Could we please have a new File-level API to list a directory's entries, which exposes the d_type field (syscall.Dirent.Type) and, ideally, also d_ino (syscall.Dirent.Ino)?

Under Linux, certain filesystems (such as Btrfs, ext4) store the file type information in the direntry itself. This is available via the d_type field, which may be DT_UNKNOWN if the file type could not be determined for some reason (e.g. no filesystem support, or weird quirks such as "." or ".."). According to man readdir(3), some BSDs also support this.

Currently, we have os.(*File).Readdir, which does an lstat on every file and does not make use of the type information, even if it's there. This makes sense given the method's signature, since it needs to find out the file's size, mode, etc.

We also have os.(*File).Readdirnames, which reads the dirent but only returns the name portion.

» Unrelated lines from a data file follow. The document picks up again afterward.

Fixpoint write_indent (n : nat) (g : generator) : generator :=
  match n with O => g | S n' => write_indent n' (write g "    ") end.

Definition newline : string := str [nl].

Definition writeLine (g : generator) (s : string) : generator :=
  write (write (write_indent (indent g) g) s) newline.

Definition indent_more (g : generator) : generator := mkGen (buf g) (S (indent g)).
Definition indent_less (g : generator) : generator := mkGen (buf g) (pred (indent g)).

Definition mapOp (op : string) : string :=
  if String.eqb op "=" then "=="
  else if String.eqb op "<>" then "!="
  else if String.eqb op "AND" then "and"
  else if String.eqb op "OR" then "or"
  else if String.eqb op "NOT" then "not"
  else if String.eqb op "XOR" then "^"
  else if String.eqb op "MOD" then "%"
  else op.

Fixpoint memberPath (object : Expression) (member : string) : string :=
  match object with
  | MemberExpr o m => memberPath o m +:+ "." +:+ member
  | IdentExpr n => n +:+ "." +:+ member
  | _ => member
  end.

(** [n * k] in Go's 64-bit [int]. *)
Definition mul64 (n k : Z) : Z := wraps 64 (n * k).

Definition parseTimeMs (raw : string) : Z :=
  let raw := trim_space raw in
  if has_suffix raw "ms" then (atoi (trim_suffix raw "ms")).1
  else if has_suffix raw "s" then mul64 (atoi (trim_suffix raw "s")).1 1000
  else if has_suffix raw "m" then mul64 (atoi (trim_suffix raw "m")).1 60000
  else if has_suffix raw "h" then mul64 (atoi (trim_suffix raw "h")).1 3600000
  else (atoi raw).1.

Fixpoint expr (e : Expression) : string :=
  match e with
  | NumberLit v => v
  | StringLit v => quote v
  | BoolLit b => if b then "True" else "False"
  | IdentExpr n => "get_var(" +:+ quote n +:+ ")"
  | BinaryExpr l op r => "(" +:+ expr l +:+ " " +:+ mapOp op +:+ " " +:+ expr r +:+ ")"
  | UnaryExpr op o => mapOp op +:+ " " +:+ expr o
  | CallExpr n args => n +:+ "(" +:+ str_join ", " (map expr args) +:+ ")"
  | MemberExpr o m => "get_var(" +:+ quote (memberPath o m) +:+ ")"
  | TimeLit r => itoa (parseTimeMs r)
  end.

(** The loop over the statements of a non-empty block. *)
Definition stmtBlock_with (stmt : Statement → generator → generator)
    (stmts : list Statement) (g : generator) : generator :=
  match stmts with
  | [] => writeLine g "pass"
  | _ => fold_left (λ g s, stmt s g) stmts g
  end.
(* ===== verification/ModbusServer.v ===== *)
(** The Modbus TCP server: internal/modbusserver/server.go, with the write callback of
    manager.go.

    A handler takes the request PDU and the register store and gives the response PDU,
    the new store and the calls of the write callback, in order. A connection is the list
    of chunks its reads return; writing a response is taken to succeed. *)

From S2P Require Export Prelude GoBytes GoText GoFloat GoValue ModbusCodec ModbusClient ModbusStore.
From stdpp Require Export gmap.

#[local] Open Scope Z_scope.

(** A call [onWrite(fc, address)]. *)
Definition event : Type := string * Z.

Record TCPServer := mkServer {
  unitID : Z;
  hasOnWrite : bool;
}.

Definition reply : Type := list Z * RegisterStore * list event.

(** [if s.onWrite != nil { ... }] *)
Definition notify (srv : TCPServer) (evs : list event) : list event :=
  if hasOnWrite srv then evs else [].

(** ** Handlers *)

(** The bit loop of [handleReadBits] over a response buffer. *)
Fixpoint fill_bits (m : gmap Z bool) (addr : Z) (i : nat) (n : nat) (resp : list Z) : list Z :=
  match n with
  | O => resp
  | S n' =>
      let resp' :=
        if bit_at m (addr + Z.of_nat i)
        then alter (λ b, Z.lor b (Z.shiftl 1 (Z.of_nat (i mod 8)))) (2 + i / 8)%nat resp
        else resp in
      fill_bits m addr (S i) n' resp'
  end.

Definition handleReadBits (s : RegisterStore) (pdu : list Z) (isCoil : bool) : outcome (list Z) :=
  if (length pdu <? 5)%nat then
    fc ← index pdu 0; Ok [Z.lor fc 0x80; 3]
  else
    fc ← index pdu 0;
    addr ← get_u16 pdu 1;
    count ← get_u16 pdu 3;
    let byteCount := (count + 7) / 8 in
    let resp := fc :: wrapu 8 byteCount :: replicate (Z.to_nat byteCount) 0 in
    Ok (fill_bits (if isCoil then coils s else discretes s) addr 0 (Z.to_nat count) resp).

Definition handleReadWords (s : RegisterStore) (pdu : list Z) (isHolding : bool) : outcome (list Z) :=
  if (length pdu <? 5)%nat then
    fc ← index pdu 0; Ok [Z.lor fc 0x80; 3]
  else
    fc ← index pdu 0;
    addr ← get_u16 pdu 1;
    count ← get_u16 pdu 3;
    let words := get_words (if isHolding then holding s else input s) addr (Z.to_nat count) in
    Ok (fc :: wrapu 8 (count * 2) :: concat (map put_u16 words)).

Definition handleWriteSingleCoil (srv : TCPServer) (s : RegisterStore) (pdu : list Z) : outcome reply :=
  if (length pdu <? 5)%nat then Ok ([0x85; 3], s, [])
  else
    addr ← get_u16 pdu 1;
    raw ← get_u16 pdu 3;
    let s' := WriteCoil s addr (raw =? 0xFF00) in
    Ok ([5] ++ put_u16 (wrapu 16 addr) ++ put_u16 raw, s', notify srv [("coil", addr)]).

Definition handleWriteSingleRegister (srv : TCPServer) (s : RegisterStore) (pdu : list Z) : outcome reply :=
  if (length pdu <? 5)%nat then Ok ([0x86; 3], s, [])
  else
    addr ← get_u16 pdu 1;
    v ← get_u16 pdu 3;
    let s' := WriteHolding s addr v in
    Ok ([6] ++ put_u16 (wrapu 16 addr) ++ put_u16 v, s', notify srv [("holding", addr)]).

(** The coil loop of [handleWriteMultipleCoils]; it stops where the data ends. *)
Fixpoint store_coils (pdu : list Z) (addr : Z) (i n : nat) (m : gmap Z bool) : outcome (gmap Z bool) :=
  match n with
  | O => Ok m
  | S n' =>
      let byteIdx := (6 + i / 8)%nat in
      if (length pdu <=? byteIdx)%nat then Ok m
      else
        b ← index pdu byteIdx;
        let val := Z.land (Z.shiftr b (Z.of_nat (i mod 8))) 1 in
        store_coils pdu addr (S i) n' (<[addr + Z.of_nat i := (val =? 1)]> m)
  end.

Definition handleWriteMultipleCoils (srv : TCPServer) (s : RegisterStore) (pdu : list Z) : outcome reply :=
  if (length pdu <? 6)%nat then Ok ([0x8F; 3], s, [])
  else
    addr ← get_u16 pdu 1;
    count ← get_u16 pdu 3;
    nbytes ← index pdu 5;
    if (length pdu <? 6 + Z.to_nat nbytes)%nat then Ok ([0x8F; 3], s, [])
    else
      m ← store_coils pdu addr 0 (Z.to_nat count) (coils s);
      let evs := map (λ i, ("coil", addr + Z.of_nat i)) (seq 0 (Z.to_nat count)) in
      Ok ([0x0F] ++ put_u16 (wrapu 16 addr) ++ put_u16 (wrapu 16 count),
          set_coils s m, notify srv evs).

(** The register loop of [handleWriteMultipleRegisters]. *)
Fixpoint store_words (pdu : list Z) (addr : Z) (i n : nat) (m : gmap Z Z) : outcome (gmap Z Z) :=
  match n with
  | O => Ok m
  | S n' =>
      word ← get_u16 pdu (6 + i * 2);
      store_words pdu addr (S i) n' (<[addr + Z.of_nat i := word]> m)
  end.

Definition handleWriteMultipleRegisters (srv : TCPServer) (s : RegisterStore) (pdu : list Z) : outcome reply :=
  if (length pdu <? 6)%nat then Ok ([0x90; 3], s, [])
  else
    addr ← get_u16 pdu 1;
    count ← get_u16 pdu 3;
    if (length pdu <? 6 + Z.to_nat count * 2)%nat then Ok ([0x90; 3], s, [])
    else
      m ← store_words pdu addr 0 (Z.to_nat count) (holding s);
      Ok ([0x10] ++ put_u16 (wrapu 16 addr) ++ put_u16 (wrapu 16 count),
          set_holding s m, notify srv [("holding", addr)]).

(** A read leaves the store and makes no callback. *)
Definition read_reply (s : RegisterStore) (r : outcome (list Z)) : outcome reply :=
  resp ← r; Ok (resp, s, []).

It would be very useful to have an intermediate method between these two, that returns not only the name, but also the file type (which may of course be DT_UNKNOWN), and ideally anything else it can know from the dirent, such as the file's inode number (d_ino or syscall.Dirent.Ino).

This would make it much easier to implement a fast/scalable file crawler (e.g. for backup software or something else). Given a directory with 100,000 entries, being able to cheaply separate subdirectories from other files while listing the directory itself lets the crawler e.g. batch up regular files for further processing, or choose crawling strategies depending on whether there are 2 subdirectories or 75,000. Especially for the backup case, having the inode number outright would also be useful, as it helps identify hardlinks (which may skip reading the data twice) without the cost of the lstat.

See e.g. this topic in golang-nuts for some speed comparisons. This can make a very big difference.